His mouth silenced the words on her lips in a punishing kiss. Hands speared through her hair, holding her in place.

When he finally pulled away, they were both breathing heavily.

“You don’t have my pity, you idiot.” His eyes flashed. “What I feel for you is a hell of a lot more complicated than that.”

It wasn’t enough. She wanted more. Demanded more. “Find the words, Ryan. Find the words to explain what you want of me, or I’m walking away.”

*****

Walking away?

Did she really think she had the strength to walk away and not look back? Ryan gazed into the azure eyes that matched the cloudless sky above. Her lips were reddened from his angry kiss, and her eyelashes were damp. Silence stretched as he struggled to put his feelings into words.

She glanced away. “Okay.” Her voice was barely above a whisper. She took one step away.

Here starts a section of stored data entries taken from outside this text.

(* ===== verification/JsMap.v ===== *)
(** * ECMAScript [Map] and [Set]

    The hub and the web client keep their state in [Map]s, [Set]s and object records, and iterate
    over them, so the insertion order is part of the model: [set] on a present key keeps its place
    and on an absent key appends; [delete] removes the entry; iteration follows the entries.
    Maps get stdpp's notations ([m !! k], [<[k:=v]> m], [delete k m]); [js_equiv] is the equality
    of what the lookups see, under which the operations are [Proper]. *)

From S2P Require Import Prelude.

(** ** Maps *)

Record jsmap (K V : Type) := JsMap { entries : list (K * V) }.
Arguments JsMap {K V} _.
Arguments entries {K V} _.

Section operations.
Context {K : Type} `{EqDecision K}.

Fixpoint assoc_get {V} (k : K) (l : list (K * V)) : option V :=
  match l with
  | [] => None
  | (k', v) :: l' => if decide (k = k') then Some v else assoc_get k l'
  end.

Fixpoint assoc_set {V} (k : K) (v : V) (l : list (K * V)) : list (K * V) :=
  match l with
  | [] => [(k, v)]
  | (k', v') :: l' => if decide (k = k') then (k', v) :: l' else (k', v') :: assoc_set k v l'
  end.

(** [m.get(k)], [m.set(k, v)], [m.delete(k)], [new Map()]. *)
#[export] Instance jsmap_lookup {V} : Lookup K V (jsmap K V) := λ k m, assoc_get k (entries m).
#[export] Instance jsmap_insert {V} : Insert K V (jsmap K V) :=
  λ k v m, JsMap (assoc_set k v (entries m)).
#[export] Instance jsmap_delete {V} : Delete K (jsmap K V) :=
  λ k m, JsMap (filter (λ kv, kv.1 ≠ k) (entries m)).
#[export] Instance jsmap_empty {V} : Empty (jsmap K V) := JsMap [].

(** [m.has(k)] *)
Definition js_has {V} (k : K) (m : jsmap K V) : bool :=
  match m !! k with Some _ => true | None => false end.

(** [m.keys()] and [m.values()] *)
Definition js_keys {V} (m : jsmap K V) : list K := (entries m).*1.
Definition js_values {V} (m : jsmap K V) : list V := (entries m).*2.

(** The value in place, for code that mutates the object a map holds. *)
Definition js_alter {V} (f : V → V) (k : K) (m : jsmap K V) : jsmap K V :=
  match m !! k with Some v => <[k := f v]> m | None => m end.

(** A map whose iteration yields each key once. *)
Definition js_wf {V} (m : jsmap K V) : Prop := NoDup (js_keys m).

(** What lookups cannot tell apart. *)
Definition js_equiv {V} (m1 m2 : jsmap K V) : Prop := ∀ k, m1 !! k = m2 !! k.

(** ** Sets, as their elements in insertion order *)

(** [s.has(x)], [s.add(x)], [s.delete(x)]. *)
Definition set_has (x : K) (s : list K) : bool := bool_decide (x ∈ s).
Definition set_add (x : K) (s : list K) : list K := if decide (x ∈ s) then s else s ++ [x].
Definition set_delete (x : K) (s : list K) : list K := filter (λ y, y ≠ x) s.
End operations.

Infix "≡ₘ" := js_equiv (at level 70, no associativity) : lasterm_scope.

(** ** Laws of the map operations *)

Section laws.
Context {K : Type} `{EqDecision K} {V : Type}.
Implicit Types (m : jsmap K V) (k : K) (v : V).

Lemma js_lookup_empty k : (∅ : jsmap K V) !! k = None.
Proof. done. Qed.

Lemma js_lookup_insert k v m k' :
  <[k:=v]> m !! k' = if decide (k = k') then Some v else m !! k'.
Proof.
  destruct m as [l]. unfold insert, jsmap_insert, lookup, jsmap_lookup. simpl.
  induction l as [|[a w] l IH]; simpl; [repeat case_decide; congruence|].
  destruct (decide (k = a)); simpl; [|rewrite IH]; repeat case_decide; congruence.
Qed.

Lemma js_lookup_insert_eq k v m : <[k:=v]> m !! k = Some v.
Proof. rewrite js_lookup_insert. by case_decide. Qed.

Lemma js_lookup_insert_ne k k' v m : k ≠ k' → <[k:=v]> m !! k' = m !! k'.
Proof. intros. rewrite js_lookup_insert. by case_decide. Qed.

Lemma js_lookup_delete k m k' :
  delete k m !! k' = if decide (k = k') then None else m !! k'.
Proof.
  destruct m as [l]. unfold delete, jsmap_delete, lookup, jsmap_lookup. simpl.
  induction l as [|[a w] l IH]; simpl; [by case_decide|].
  rewrite filter_cons. simpl.
  destruct (decide (a ≠ k)) as [Hn|Hn]; [|apply dec_stable in Hn]; simpl; rewrite IH;
    repeat case_decide; congruence.
Qed.

Lemma js_lookup_delete_eq k m : delete k m !! k = None.
Proof. rewrite js_lookup_delete. by case_decide. Qed.

Lemma js_lookup_delete_ne k k' m : k ≠ k' → delete k m !! k' = m !! k'.
Proof. intros. rewrite js_lookup_delete. by case_decide. Qed.

Lemma js_lookup_alter f k m k' :
  js_alter f k m !! k' = if decide (k = k') then f <$> m !! k else m !! k'.
Proof.
  unfold js_alter. destruct (m !! k) as [v|] eqn:Hk.
  - rewrite js_lookup_insert. by case_decide.
  - case_decide; by subst.
Qed.

Lemma js_lookup_elem k v m : m !! k = Some v → (k, v) ∈ entries m.
Proof.
  destruct m as [l]. unfold lookup, jsmap_lookup. simpl.
  induction l as [|[a w] l IH]; simpl; [done|].
  intros H. case_decide; simplify_eq; [constructor|]. constructor. auto.
Qed.

Lemma js_elem_lookup k v m : js_wf m → (k, v) ∈ entries m → m !! k = Some v.
Proof.
  destruct m as [l]. unfold js_wf, js_keys, lookup, jsmap_lookup. simpl.
  induction l as [|[a w] l IH]; simpl; intros Hnd Hin; [by inversion Hin|].
  apply NoDup_cons in Hnd as [Ha Hnd].
  apply elem_of_cons in Hin as [?|Hin]; simplify_eq; [by case_decide|].
  case_decide as Hd; [subst a|by apply IH].
  exfalso. apply Ha. apply list_elem_of_fmap. by exists (k, v).
Qed.

Lemma js_elem_keys k m : k ∈ js_keys m ↔ is_Some (m !! k).
Proof.
  destruct m as [l]. unfold js_keys, lookup, jsmap_lookup. simpl.
  induction l as [|[a w] l IH]; simpl.
  - split; [by inversion 1|by intros [? ?]].
  - rewrite elem_of_cons, IH. case_decide; split; [by eauto|by left|intros [?|?]; done|by right].
Qed.

Lemma js_has_true k m : js_has k m = true ↔ is_Some (m !! k).
Proof. unfold js_has. destruct (m !! k); naive_solver. Qed.

Lemma js_has_false k m : js_has k m = false ↔ m !! k = None.
Proof. unfold js_has. destruct (m !! k); naive_solver. Qed.

Lemma js_keys_insert k v m :
  js_keys (<[k:=v]> m) = if decide (k ∈ js_keys m) then js_keys m else js_keys m ++ [k].
Proof.
  destruct m as [l]. unfold js_keys, insert, jsmap_insert. simpl.
  induction l as [|[a w] l IH]; simpl; [done|].
  destruct (decide (k = a)) as [->|Hk]; csimpl; [by rewrite decide_True by left|].
  rewrite IH.
  destruct (decide (k ∈ l.*1)) as [Hin|Hin];
    destruct (decide (k ∈ a :: l.*1)) as [Hin'|Hin']; try done.
  - exfalso. apply Hin'. by right.
  - exfalso. apply elem_of_cons in Hin' as [?|?]; congruence.
Qed.

Lemma js_keys_delete k m : js_keys (delete k m) = filter (λ a, a ≠ k) (js_keys m).
Proof.
  destruct m as [l]. unfold js_keys, delete, jsmap_delete. simpl.
  induction l as [|[a w] l IH]; simpl; [done|].
  csimpl. rewrite !filter_cons. csimpl. case_decide; csimpl; congruence.
Qed.

Lemma js_wf_empty : js_wf (∅ : jsmap K V).
Proof. constructor. Qed.

Lemma js_wf_insert k v m : js_wf m → js_wf (<[k:=v]> m).
Proof.
  unfold js_wf. rewrite js_keys_insert. case_decide; [done|]. intros Hnd.
  apply NoDup_app. split_and!; [done| |apply NoDup_singleton].
  intros x Hx Hx'. apply list_elem_of_singleton in Hx'. congruence.
Qed.

Lemma js_wf_delete k m : js_wf m → js_wf (delete k m).
Proof. unfold js_wf. rewrite js_keys_delete. apply NoDup_filter. Qed.

Lemma js_wf_alter f k m : js_wf m → js_wf (js_alter f k m).
Proof. unfold js_alter. case_match; auto using js_wf_insert. Qed.

Lemma assoc_set_fresh k v (l : list (K * V)) : k ∉ l.*1 → assoc_set k v l = l ++ [(k, v)].
Proof.
  induction l as [|[a w] l IH]; csimpl; [done|]. rewrite not_elem_of_cons. intros [??].
  rewrite decide_False by done. by rewrite IH.
Qed.

(** Building an object by setting distinct keys in turn lists them in that order. *)
Lemma assoc_set_fold {A} (f : A → K) (g : A → V) (xs : list A) (acc : list (K * V)) :
  NoDup (acc.*1 ++ (f <$> xs)) →
  fold_left (λ out x, assoc_set (f x) (g x) out) xs acc = acc ++ ((λ x, (f x, g x)) <$> xs).
Proof.
  revert acc. induction xs as [|x xs IH]; intros acc Hnd; [by rewrite app_nil_r|].
  cbn [fold_left]. assert (f x ∉ acc.*1) as Hx.
  { apply NoDup_app in Hnd as (_ & Hd & _). intros Hin. by apply (Hd (f x) Hin); left. }
  rewrite assoc_set_fresh by done. rewrite IH; [by rewrite <- app_assoc|].
  rewrite fmap_app, <- app_assoc. done.
Qed.

#[export] Instance js_equiv_equivalence : Equivalence (@js_equiv K _ V).
Proof. split; unfold js_equiv; red; intros; congruence. Qed.

#[export] Instance js_insert_proper k v : Proper (js_equiv ==> js_equiv) (insert k v : jsmap K V → _).
Proof. intros m1 m2 Hm k'. rewrite !js_lookup_insert. case_decide; auto. Qed.

#[export] Instance js_delete_proper k : Proper (js_equiv ==> js_equiv) (delete k : jsmap K V → _).
Proof. intros m1 m2 Hm k'. rewrite !js_lookup_delete. case_decide; auto. Qed.

#[export] Instance js_lookup_proper k : Proper (js_equiv ==> eq) (lookup k : jsmap K V → _).
Proof. intros m1 m2 Hm. apply Hm. Qed.
End laws.

(** ** Laws of the set operations *)

Section set_laws.
Context {K : Type} `{EqDecision K}.
Implicit Types (s : list K) (x : K).

Lemma elem_of_set_add y x s : y ∈ set_add x s ↔ y = x ∨ y ∈ s.
Proof.
  unfold set_add. case_decide.
  - split; [by right|by intros [->|?]].
  - rewrite elem_of_app, list_elem_of_singleton. tauto.
Qed.

Lemma elem_of_set_delete y x s : y ∈ set_delete x s ↔ y ≠ x ∧ y ∈ s.
Proof. unfold set_delete. by rewrite list_elem_of_filter. Qed.

Lemma NoDup_set_add x s : NoDup s → NoDup (set_add x s).
Proof.
  unfold set_add. case_decide; [done|]. intros Hnd. apply NoDup_app.
  split_and!; [done| |apply NoDup_singleton].
  intros y Hy Hy'. apply list_elem_of_singleton in Hy'. congruence.
Qed.

Lemma NoDup_set_delete x s : NoDup s → NoDup (set_delete x s).
Proof. apply NoDup_filter. Qed.
End set_laws.

Create HintDb jsmap.
#[export] Hint Resolve js_wf_empty js_wf_insert js_wf_delete js_wf_alter
  NoDup_set_add NoDup_set_delete : jsmap.
#[export] Hint Rewrite @js_lookup_insert @js_lookup_delete @js_lookup_alter @js_lookup_empty : jsmap.

(** Decides lookups in updated maps by case analysis on the keys. *)
Ltac js_simpl :=
  repeat (rewrite js_lookup_insert || rewrite js_lookup_delete || rewrite js_lookup_alter ||
          rewrite js_lookup_empty); simpl.
Ltac js_simpl_in H :=
  repeat (rewrite js_lookup_insert in H || rewrite js_lookup_delete in H ||
          rewrite js_lookup_alter in H || rewrite js_lookup_empty in H).
Ltac js_solve :=
  intros; js_simpl; repeat match goal with
  | H : context [_ !! _] |- _ => progress js_simpl_in H
  end; simpl in *; repeat case_decide; simplify_eq/=; eauto.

His words stopped her mid-step. “I know what it’s like to have a parent who walks away,” he managed through a throat that felt gravel-rough. “Your mother left because she cared about people who needed her unique skills to tell their story.”

“I needed her too.”

Ryan nodded. “I get that, and maybe she was wrong to choose them over her daughter.” He shoved his hands deep into his jeans’ pockets. “My father walked out into the arms of another woman. Made a new family, and never looked back. My mother loved him blindly—never saw it coming. It almost destroyed her.”

Andie bit her lip.

“I can’t tell you I’m in love with you,” he continued. “I can’t tell you I’m going to stay around—I have a job to do on the other side of the world.”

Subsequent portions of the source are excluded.